Electrospun P(VDF-TrFE)/ceria nanoparticle scaffolds for skeletal muscle regeneration

Volumetric muscle loss (VML) presents a significant clinical challenge due to the limited regenerative capacity of skeletal muscle. Piezoelectric scaffolds have shown promise in enhancing muscle repair by converting mechanical cues into bioelectric signals. In this study, we investigate the regenerative potential of electrospun scaffolds composed of poly(vinylidene fluoride-trifluoroethylene) [P(VDF-TrFE)] and polycaprolactone (PCL), with or without cerium dioxide nanoparticles (Ce NPs), in a VML mouse model. Hyaluronic acid functionalization was employed to improve scaffold biocompatibility.
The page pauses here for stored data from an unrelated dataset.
(** X3.  Whatever the document, the [with] block ends in one of four ways:
    normally, with nothing printed; by [sys.exit(1)], with exactly one line
    printed, of one of the two forms; by a [KeyError] or [TypeError], with
    nothing printed by the script; or by the [UnicodeEncodeError] of a
    write, with nothing printed by the script.  The exit status is 0 in the
    first case and 1 in the other three. *)
Theorem report_run_outcomes (codec : ascii -> bool) (other : Json -> string)
    (ps : list string) (doc : Json) (w : World) :
  (fst (write_report_run codec other ps doc w) = Returned tt
   /\ err (snd (write_report_run codec other ps doc w)) = err w
   /\ exit_status_run (fst (write_report_run codec other ps doc w)) = 0%Z)
  \/ (fst (write_report_run codec other ps doc w) = Exited 1
      /\ (exists n,
            err (snd (write_report_run codec other ps doc w))
            = err w ++ ("Error: " ++ n ++ " has no licenses") ++ LF
            \/ err (snd (write_report_run codec other ps doc w))
               = err w ++ ("Error: " ++ n ++ " has no permissible licenses")
                       ++ LF)
      /\ exit_status_run (fst (write_report_run codec other ps doc w)) = 1%Z)
  \/ (exists e,
        fst (write_report_run codec other ps doc w) = Raised e
        /\ shape_error e
        /\ err (snd (write_report_run codec other ps doc w)) = err w
        /\ exit_status_run (fst (write_report_run codec other ps doc w)) = 1%Z)
  \/ (fst (write_report_run codec other ps doc w)
      = Raised (Early UnicodeEncodeError)
      /\ err (snd (write_report_run codec other ps doc w)) = err w
      /\ exit_status_run (fst (write_report_run codec other ps doc w)) = 1%Z).
Proof.
  destruct (write_report_run_cases codec other ps doc w)
    as (_ & _ & _ & _ & [(Hr & Herr & _) | [(Hr & Hn & _)
                        | [(e & Hr & He & Herr & _) | (Hr & Herr & _)]]]).
  - left. rewrite Hr. now repeat split.
  - right. left. rewrite Hr. now repeat split.
  - right. right. left. exists e. rewrite Hr. now repeat split.
  - do 3 right. rewrite Hr. now repeat split.
Qed.

(** X4.  When the command succeeded and its output parsed, but the document
    has no key [third_party_libraries] (or is no object at all), the script
    ends by the exception of that subscript with exit status 1, and the
    file, whatever it held, holds the header alone: unlike a failure of the
    command or of the parser, this one costs the earlier report. *)
Theorem missing_libraries_key (codec : ascii -> bool) (other : Json -> string)
    (ps : list string) (json_loads : string -> option Json)
    (cp : CompletedProcess) (doc : Json) (e : PyError) (w : World) :
  returncode cp = 0%Z ->
  json_loads (stdout cp) = Some doc ->
  subscript doc "third_party_libraries" = inl e ->
  script_run codec other ps json_loads cp w
  = (Raised e, {| out_file := Some header; err := err w |})
  /\ exit_status_run (fst (script_run codec other ps json_loads cp w)) = 1%Z
  /\ (forall kv, doc = JObj kv -> e = KeyError "third_party_libraries").
Proof.
  intros Hrc Hdoc Hsub.
  assert (Hrun : script_run codec other ps json_loads cp w
                 = (Raised e, {| out_file := Some header; err := err w |})).
  { unfold script_run, bind_run. rewrite Hrc, Hdoc. cbn [Z.eqb ret_run].
    unfold write_report_run, bind_run, lift, open_w, f_write.
    rewrite header_encodable, Hsub. reflexivity. }
  rewrite Hrun. repeat split.
  intros kv ->. simpl in Hsub.
  destruct (member "third_party_libraries" kv); [discriminate|].
  now injection Hsub as <-.
Qed.

Lemma missing_libraries_key_witness :
  script_run ascii_only no_text permissible_licenses
             (fun _ => Some keyless_document) success stale
  = (Raised (KeyError "third_party_libraries"),
     {| out_file := Some header; err := err stale |})
  /\ exit_status_run
       (fst (script_run ascii_only no_text permissible_licenses
                        (fun _ => Some keyless_document) success stale))
     = 1%Z
  /\ (forall kv, keyless_document = JObj kv ->
                 KeyError "third_party_libraries"
                 = KeyError "third_party_libraries").
Proof.
  apply (missing_libraries_key ascii_only no_text permissible_licenses
           (fun _ => Some keyless_document) success keyless_document
           (KeyError "third_party_libraries") stale); reflexivity.
Defined.

Lemma filter_license_raises (p : string) (pre : list Json) (x : Json)
    (post : list Json) (e : PyError) :
  Forall (fun y => exists v, subscript y "license" = inr v) pre ->
  subscript x "license" = inl e ->
  filter_license p (pre ++ x :: post)%list = inl e.
Proof.
  intros Hpre Hx. induction Hpre as [|y pre (v & Hy) _ IH]; simpl.
  - now rewrite Hx.
  - now rewrite Hy, IH.
Qed.

(** X5.  The filter of line 23 reads the key [license] of every entry of
    the dependency: with an allow-list that is not empty, the first entry
    without that key (or that is no object) makes the pass raise, with
    nothing written or printed, whatever the other entries are, an entry
    with a permissible license before it included. *)
Theorem malformed_entry_raises (codec : ascii -> bool) (other : Json -> string)
    (p : string) (ps : list string) (lib name : Json) (pre : list Json)
    (x : Json) (post : list Json) (e : PyError) (w : World) :
  subscript lib "package_name" = inr name ->
  subscript lib "licenses" = inr (JArr (pre ++ x :: post)%list) ->
  Forall (fun y => exists v, subscript y "license" = inr v) pre ->
  subscript x "license" = inl e ->
  body_run codec other (p :: ps) lib w = (Raised e, w).
Proof.
  intros Hname Hls Hpre Hx.
  unfold body_run, bind_run, eval. rewrite Hname, Hls. cbn [len].
  rewrite length_app. cbn [length]. rewrite Nat.add_succ_r. cbn [Nat.eqb ret_run].
  cbn [select_run iter]. now rewrite (filter_license_raises p pre x post e Hpre Hx).
Qed.

Lemma malformed_entry_raises_witness :
  body_run ascii_only no_text permissible_licenses odd_library stale
  = (Raised TypeError, stale).
Proof.
  apply (malformed_entry_raises ascii_only no_text "MIT" [] odd_library
           (JStr "odd") [mit_json] JNull [] TypeError stale).
  - reflexivity.
  - reflexivity.
  - constructor; [|constructor]. now exists (JStr "MIT").
  - reflexivity.
Defined.

(** X6.  When the loop of line 13 has nothing to go over (the value under
    [third_party_libraries] is an empty list; an empty object or an empty
    string too), the script ends normally with exit status 0, prints
    nothing, and the file, whatever it held, holds the header alone. *)
Theorem no_dependencies_header_only (codec : ascii -> bool)
    (other : Json -> string) (json_loads : string -> option Json)
    (cp : CompletedProcess) (doc libs : Json) (w : World) :
  returncode cp = 0%Z ->
  json_loads (stdout cp) = Some doc ->
  subscript doc "third_party_libraries" = inr libs ->
  iter libs = inr [] ->
  main_run codec other json_loads cp w
  = (Returned tt, {| out_file := Some header; err := err w |})
  /\ exit_status_run (fst (main_run codec other json_loads cp w)) = 0%Z.
Proof.
  intros Hrc Hdoc Hsub Hiter.
  assert (Hrun : main_run codec other json_loads cp w
                 = (Returned tt, {| out_file := Some header; err := err w |})).
  { unfold main_run, script_run, bind_run. rewrite Hrc, Hdoc. cbn [Z.eqb ret_run].
    unfold write_report_run, bind_run, lift, open_w, f_write.
    rewrite header_encodable, Hsub. cbn [eval]. rewrite Hiter. reflexivity. }
  rewrite Hrun. now split.
Qed.

Lemma no_dependencies_header_only_witness :
  main_run ascii_only no_text (fun _ => Some empty_document) success stale
  = (Returned tt, {| out_file := Some header; err := err stale |})
  /\ exit_status_run
       (fst (main_run ascii_only no_text (fun _ => Some empty_document)
                      success stale))
     = 0%Z.
Proof.
  apply (no_dependencies_header_only ascii_only no_text
           (fun _ => Some empty_document)
           success empty_document (JArr []) stale); reflexivity.
Defined.

(** * Further properties of the typed script *)

Lemma permitted_mit (lib : Library) :
  permitted permissible_licenses lib
  <-> exists e, In e (licenses lib) /\ license e = "MIT".
Proof.
  unfold permitted, permissible_licenses.
  split; intros (e & He & Hl); exists e; (split; [exact He|]).
  - destruct Hl as [Hl | []]. now symmetry.
  - left. now symmetry.
Qed.

Lemma exit_status_lift {A : Type} (m : Script A) (w : World) :
  exit_status_run (fst (lift m w)) = exit_status (fst (m w)).
Proof. unfold lift. now destruct (m w) as [[a|c|e] w']. Qed.

(** X7.  On a document of the shape the command prints, parsed after a
    command that returned 0, the script as shipped exits with status 0
    exactly when every dependency has a license entry whose identifier is
    the string [MIT] and the three writes of its block find their text in
    the encoding of the file. *)
Theorem main_exit_zero_iff (codec : ascii -> bool) (other : Json -> string)
    (json_loads : string -> option Json) (cp : CompletedProcess) (doc : Json)
    (b : Bundle) (w : World) :
  returncode cp = 0%Z ->
  json_loads (stdout cp) = Some doc ->
  bundle_of_json doc = Some b ->
  (exit_status_run (fst (main_run codec other json_loads cp w)) = 0%Z
   <-> Forall (fun lib =>
                 (exists e, In e (licenses lib) /\ license e = "MIT")
                 /\ writable codec (entry_of permissible_licenses lib) = true)
              (third_party_libraries b)).
Proof.
  intros Hrc Hdoc Hb.
  assert (Hrun : main_run codec other json_loads cp w
                 = lift (write_report codec permissible_licenses
                                      (third_party_libraries b)) w).
  { unfold main_run, script_run, bind_run. rewrite Hrc, Hdoc. cbn [Z.eqb ret_run].
    now apply write_report_run_typed. }
  rewrite Hrun, exit_status_lift.
  assert (Hiff : forallb (completes codec permissible_licenses)
                         (third_party_libraries b) = true
                 <-> Forall (fun lib =>
                       (exists e, In e (licenses lib) /\ license e = "MIT")
                       /\ writable codec (entry_of permissible_licenses lib) = true)
                      (third_party_libraries b)).
  { rewrite forallb_forall, Forall_forall. unfold completes.
    split; intros H lib Hlib; specialize (H lib Hlib).
    - apply andb_true_iff in H as [Hp Hw]. split; [|exact Hw].
      apply permitted_mit.
      now apply (passes_permitted _ _ permissible_licenses_named).
    - destruct H as [Hmit Hw]. apply andb_true_iff. split; [|exact Hw].
      apply (passes_permitted _ _ permissible_licenses_named).
      now apply permitted_mit. }
  rewrite <- Hiff.
  destruct (write_report_cases codec permissible_licenses
              (third_party_libraries b) w)
    as [(Hall & ->) | [(pre & bad & rest & Hsplit & Hpre & Hp & ->)
                     | (pre & bad & rest & Hsplit & Hpre & Hp & Hw & ->)]];
    cbn [fst exit_status].
  - now split.
  - split; [discriminate|]. intros Hall. exfalso.
    rewrite Hsplit, forallb_app in Hall. apply andb_true_iff in Hall as [_ Hall].
    simpl in Hall. unfold completes in Hall. rewrite Hp in Hall. discriminate.
  - split; [discriminate|]. intros Hall. exfalso.
    rewrite Hsplit, forallb_app in Hall. apply andb_true_iff in Hall as [_ Hall].
    simpl in Hall. unfold completes in Hall. rewrite Hp, Hw in Hall. discriminate.
Qed.
Lemma parse_hours_raise pre hour post rate acc e :
  Forall (fun h => exists p k, price_of h rate = Ok p
            /\ parsed_time_in_answer_from_ree h = Ok k) pre ->
  price_of hour rate = Raise e ->
  parse_hours (pre ++ hour :: post) rate acc = Raise e.
Proof.
  intros Hpre Hraise. revert acc.
  induction Hpre as [|h pre' (p & k & Hp & Hk) _ IH]; intros acc; simpl.
  - now rewrite Hraise.
  - rewrite Hp. simpl. rewrite Hk. simpl. apply IH.
Qed.

(** C10, amended: when the records before the first one that lacks a
    needed price field are well formed, and the price fields that record
    does have hold price strings, [parse_answer_from_ree] raises a
    [KeyError] for a needed field that the record lacks; a [KeyError] is
    neither of the class of [DateError] nor of that of [ValueError]. *)
Theorem first_missing_price_raises_key_error answer rate pre hour post :
  valid_rate rate = true ->
  records answer = Some (pre ++ hour :: post) ->
  Forall (fun h => well_formed_record h = true) pre ->
  lacks_price rate hour = true ->
  prices_present_ok rate hour = true ->
  exists key,
    key ∈ needed rate
    /\ getitem hour key = Raise (KeyError key)
    /\ parse_answer_from_ree answer rate = Raise (KeyError key)
    /\ class_of (KeyError key) <> CDateError
    /\ class_of (KeyError key) <> CValueError.
Proof.
  intros Hrate Hrec Hpre Hlack Hok.
  destruct (price_of_missing rate hour Hlack Hok) as (key & Hin & Hget & Hp).
  exists key. split; [exact Hin|]. split; [exact Hget|].
  split; [|split; discriminate].
  rewrite (parse_with_records _ _ _ Hrec).
  apply parse_hours_raise; [|exact Hp].
  eapply Forall_impl; [exact Hpre|]. intros h Hh.
  now apply well_formed_record_parses.
Qed.

Lemma first_missing_price_raises_key_error_witness :
  exists key,
    key ∈ needed None
    /\ parse_answer_from_ree vhc_missing None = Raise (KeyError key).
Proof.
  destruct (first_missing_price_raises_key_error vhc_missing None
              [hourly "00-01" "123,450" "70,10" "61,25"]
              (JDict [("Dia", JStr "25/10/2020"); ("Hora", JStr "01-02");
                      ("GEN", JStr "118,23"); ("NOC", JStr "65,02")])
              [] eq_refl eq_refl)
    as (key & Hin & _ & Hraise & _).
  - repeat constructor.
  - reflexivity.
  - reflexivity.
  - exists key. split; assumption.
Defined.

(** ** The mapping as a list of entries *)

Lemma parse_hours_step hour rest rate acc :
  parse_hours (hour :: rest) rate acc
  = (kp ← entry_of rate hour; parse_hours rest rate (<[kp.1 := kp.2]> acc)).
Proof.
  unfold entry_of. cbn [parse_hours].
  destruct (price_of hour rate) as [p|e]; [|reflexivity]. simpl.
  now destruct (parsed_time_in_answer_from_ree hour).
Qed.

(** The loop returns exactly when every record gives an entry, and then the
    mapping holds the entries, a later one replacing an earlier one with
    the same hour. *)
Lemma parse_hours_entries hours rate acc m :
  parse_hours hours rate acc = Ok m <->
  exists kps,
    Forall2 (fun hour kp => entry_of rate hour = Ok kp) hours kps
    /\ m = list_to_map (reverse kps) ∪ acc.
Proof.
  revert acc m. induction hours as [|hour rest IH]; intros acc m.
  - simpl. split.
    + intros [= <-]. exists []. split; [constructor|].
      symmetry. apply (left_id_L ∅ (∪)).
    + intros (kps & Hall & ->). inversion Hall; subst.
      f_equal. symmetry. apply (left_id_L ∅ (∪)).
  - rewrite parse_hours_step. split.
    + intros ([k p] & Hkp & Hm)%bind_ok. simpl in Hm.
      apply IH in Hm as (kps & Hall & ->).
      exists ((k, p) :: kps). split; [now constructor|].
      rewrite reverse_cons, list_to_map_app. simpl.
      rewrite <- (assoc_L (∪)). f_equal.
      rewrite insert_empty. apply insert_union_singleton_l.
    + intros (kps & Hall & ->).
      inversion Hall as [|? [k p] ? kps' Hkp Hrest]; subst.
      rewrite Hkp. simpl. apply IH. exists kps'. split; [exact Hrest|].
      rewrite reverse_cons, list_to_map_app. simpl.
      rewrite <- (assoc_L (∪)). f_equal.
      rewrite insert_empty. symmetry. apply insert_union_singleton_l.
Qed.

Lemma entries_permuted rate hours1 hours2 kps1 :
  hours1 ≡ₚ hours2 ->
  Forall2 (fun hour kp => entry_of rate hour = Ok kp) hours1 kps1 ->
  exists kps2,
    kps1 ≡ₚ kps2
    /\ Forall2 (fun hour kp => entry_of rate hour = Ok kp) hours2 kps2.
Proof.
  intros Hperm. revert kps1.
  induction Hperm as [|h l l' _ IH|h1 h2 l|l l' l'' _ IH1 _ IH2]; intros kps1 H.
  - inversion H; subst. exists []. split; [reflexivity | constructor].
  - inversion H as [|? kp ? kps Hkp Hrest]; subst.
    destruct (IH kps Hrest) as (kps2 & Hp & Hall).
    exists (kp :: kps2). split; [now constructor | now constructor].
  - inversion H as [|? kp2 ? kps' Hkp2 H']; subst.
    inversion H' as [|? kp1 ? kps Hkp1 Hrest]; subst.
    exists (kp1 :: kp2 :: kps). split; [apply perm_swap|].
    now repeat constructor.
  - destruct (IH1 kps1 H) as (kps2 & Hp2 & Hall2).
    destruct (IH2 kps2 Hall2) as (kps3 & Hp3 & Hall3).
    exists kps3. split; [now transitivity kps2 | exact Hall3].
Qed.

Lemma entries_keys rate hours kps :
  Forall2 (fun hour kp => entry_of rate hour = Ok kp) hours kps ->
  omap key_of hours = kps.*1.
Proof.
  induction 1 as [|hour [k p] rest kps' Hkp _ IH]; [reflexivity|].
  unfold entry_of in Hkp.
  apply bind_ok in Hkp as (p' & _ & (k' & Hk & [= -> ->])%bind_ok).
  simpl. unfold key_of at 1. rewrite Hk. simpl. f_equal. exact IH.
Qed.
(** * The GitHub identity-provider builder of ocm-cli

    A shallow embedding of [cmd/ocm/create/idp/github.go]: the function
    [buildGithubIdp], the helper [isValidHostname], and the pieces of the Go
    libraries they call.  Strings are Go strings, that is byte sequences
    ([String.string]).  The terminal (the prompts of the survey library and the
    lines printed on standard output) is explicit state threaded through the
    function. *)

From Stdlib Require Import String Ascii List Bool Arith Lia.
Import ListNotations.
Open Scope string_scope.

(** ** Go's [strings] package *)
Module strings.

(** [strings.Contains(s, substr)]: [substr] occurs somewhere in [s]. *)
Fixpoint Contains (s substr : string) : bool :=
  if String.prefix substr s then true
  else match s with
       | EmptyString => false
       | String _ s' => Contains s' substr
       end.

(** [strings.HasSuffix(s, suffix)]:
    [len(s) >= len(suffix) && s[len(s)-len(suffix):] == suffix]. *)
Definition HasSuffix (s suffix : string) : bool :=
  Nat.leb (String.length suffix) (String.length s) &&
  String.eqb
    (substring (String.length s - String.length suffix) (String.length suffix) s)
    suffix.

(** [strings.Split(s, sep)] for a separator of one byte, the only kind the
    program passes ("," and "/"): the pieces of [s] between the occurrences
    of [sep], in order; a string without [sep] (the empty string too) gives
    the one-element list of itself. *)
Fixpoint Split (s : string) (sep : ascii) : list string :=
  match s with
  | EmptyString => [EmptyString]
  | String c s' =>
      if Ascii.eqb c sep then EmptyString :: Split s' sep
      else match Split s' sep with
           | piece :: rest => String c piece :: rest
           | [] => [String c EmptyString]
           end
  end.

End strings.

(** ** Go error values

    [errors.New(text)] carries its text.  [fmt.Errorf(format, operands...)] is
    kept as the call that built it, format and operands: the rendering of the
    message by [fmt] is not modelled (the source passes an already formatted
    string as the format in two places, so the text shown to the caller is
    that string run through [fmt] once more). *)
Inductive error : Type :=
| errors_New (text : string)
| fmt_Errorf (format : string) (operands : list string).

(** ** k8s.io/apimachinery/pkg/util/validation *)
Module validation.

Definition DNS1123SubdomainMaxLength : nat := 253.

(** The library reports each violation as a message; the caller only counts
    them, so a violation is kept as the rule that is broken. *)
Inductive violation : Type :=
| MaxLenError (length : nat)
| RegexError.

Definition between (lo hi c : ascii) : bool :=
  Nat.leb (nat_of_ascii lo) (nat_of_ascii c) &&
  Nat.leb (nat_of_ascii c) (nat_of_ascii hi).

(** The class [[a-z0-9]]. *)
Definition isLowerAlnum (c : ascii) : bool :=
  between "a" "z" c || between "0" "9" c.

(** The class [[-a-z0-9]]. *)
Definition isLabelChar (c : ascii) : bool :=
  Ascii.eqb c "-" || isLowerAlnum c.

Fixpoint allChars (p : ascii -> bool) (s : string) : bool :=
  match s with
  | EmptyString => true
  | String c s' => p c && allChars p s'
  end.

Fixpoint lastChar (c : ascii) (s : string) : ascii :=
  match s with
  | EmptyString => c
  | String c' s' => lastChar c' s'
  end.

(** A whole-string match of [[a-z0-9]([-a-z0-9]*[a-z0-9])?]. *)
Definition matchLabel (label : string) : bool :=
  match label with
  | EmptyString => false
  | String c rest =>
      isLowerAlnum c && allChars isLabelChar rest && isLowerAlnum (lastChar c rest)
  end.

(** A whole-string match of the label pattern followed by any number of
    ["." label]. *)
Definition matchSubdomain (value : string) : bool :=
  forallb matchLabel (strings.Split value ".").

(** Modelled from the spec: the Kubernetes library function
    [validation.IsDNS1123Subdomain] is not part of this repository.  It
    returns the list of violations: one when the value is longer than 253
    bytes, one when it does not match the DNS-1123 subdomain pattern
    (lowercase alphanumerics and hyphens, labels separated by dots, no
    leading or trailing hyphen in a label). *)
Definition IsDNS1123Subdomain (value : string) : list violation :=
  ((if Nat.ltb DNS1123SubdomainMaxLength (String.length value)
    then [MaxLenError DNS1123SubdomainMaxLength] else [])
   ++ (if matchSubdomain value then [] else [RegexError]))%list.

End validation.

(** ** Go's [net/url] package: the data *)
Module url.

(** The fields of [url.URL] this program can observe. *)
Record URL : Type := mkURL {
  Scheme : string;
  Host : string;
  Path : string;
  RawQuery : string;
  Fragment : string
}.

Definition setRawQuery (u : URL) (q : string) : URL :=
  mkURL (Scheme u) (Host u) (Path u) q (Fragment u).

(** [url.Values]: the keys with their values, in the order of the [Add]
    calls. *)
Definition Values : Type := list (string * string).

Definition Add (v : Values) (key value : string) : Values :=
  (v ++ [(key, value)])%list.

End url.

(** ** What the program takes from outside this file

    Library functions and collaborators whose code is not in the repository's
    source file.  Every theorem below holds for all of them. *)
Class Externals : Type := {
  (** [netutils.ParseIPSloppy]: the address, or [None] for Go's [nil]. *)
  netutils_ParseIPSloppy : string -> option (list nat);
  (** [url.Parse]: the error's text or the parsed URL. *)
  url_Parse : string -> string + url.URL;
  (** the [String] method of a parsed URL *)
  url_String : url.URL -> string;
  (** [url.Values.Encode] *)
  url_Encode : url.Values -> string;
  (** the cluster object, with [cluster.Name()], [cluster.Console().URL()] and
      [c.GetClusterOauthURL(cluster)]. *)
  Cluster : Type;
  cluster_Name : Cluster -> string;
  cluster_ConsoleURL : Cluster -> string;
  c_GetClusterOauthURL : Cluster -> string
}.

(** ** The builders of ocm-sdk-go ([cmv1])

    A field is [None] until its setter has been called, which is what the
    builder's bitmap records. *)
Module cmv1.

Record GithubIdentityProviderBuilder : Type := mkGithub {
  clientID : option string;
  clientSecret : option string;
  hostname : option string;
  organizations : option (list string);
  teams : option (list string)
}.

Definition NewGithubIdentityProvider : GithubIdentityProviderBuilder :=
  mkGithub None None None None None.

Definition ClientID (value : string) (b : GithubIdentityProviderBuilder) :=
  mkGithub (Some value) (clientSecret b) (hostname b) (organizations b) (teams b).

Definition ClientSecret (value : string) (b : GithubIdentityProviderBuilder) :=
  mkGithub (clientID b) (Some value) (hostname b) (organizations b) (teams b).

Definition Hostname (value : string) (b : GithubIdentityProviderBuilder) :=
  mkGithub (clientID b) (clientSecret b) (Some value) (organizations b) (teams b).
In vitro experiments confirmed the biocompatibility of these scaffolds, while in vivo assessments over eight weeks demonstrated significant efficacy in restoring muscle function. Compared with PCL-Ce scaffolds, mice implanted with piezoelectric scaffolds exhibited faster grip strength recovery, more mature muscle regeneration, a more hierarchical arrangement of muscle fibers, and increased fiber diameter. Additionally, the antioxidant properties of Ce NPs reduced adipocyte infiltration and excessive collagen deposition and were associated with enhanced angiogenesis. Grip strength measurements further highlighted the superior regenerative performance of P(VDF-TrFE) scaffolds combined with Ce NPs. Overall, these findings underscore the potential of piezoelectric scaffolds integrated with antioxidants in promoting structural and functional muscle regeneration following VML.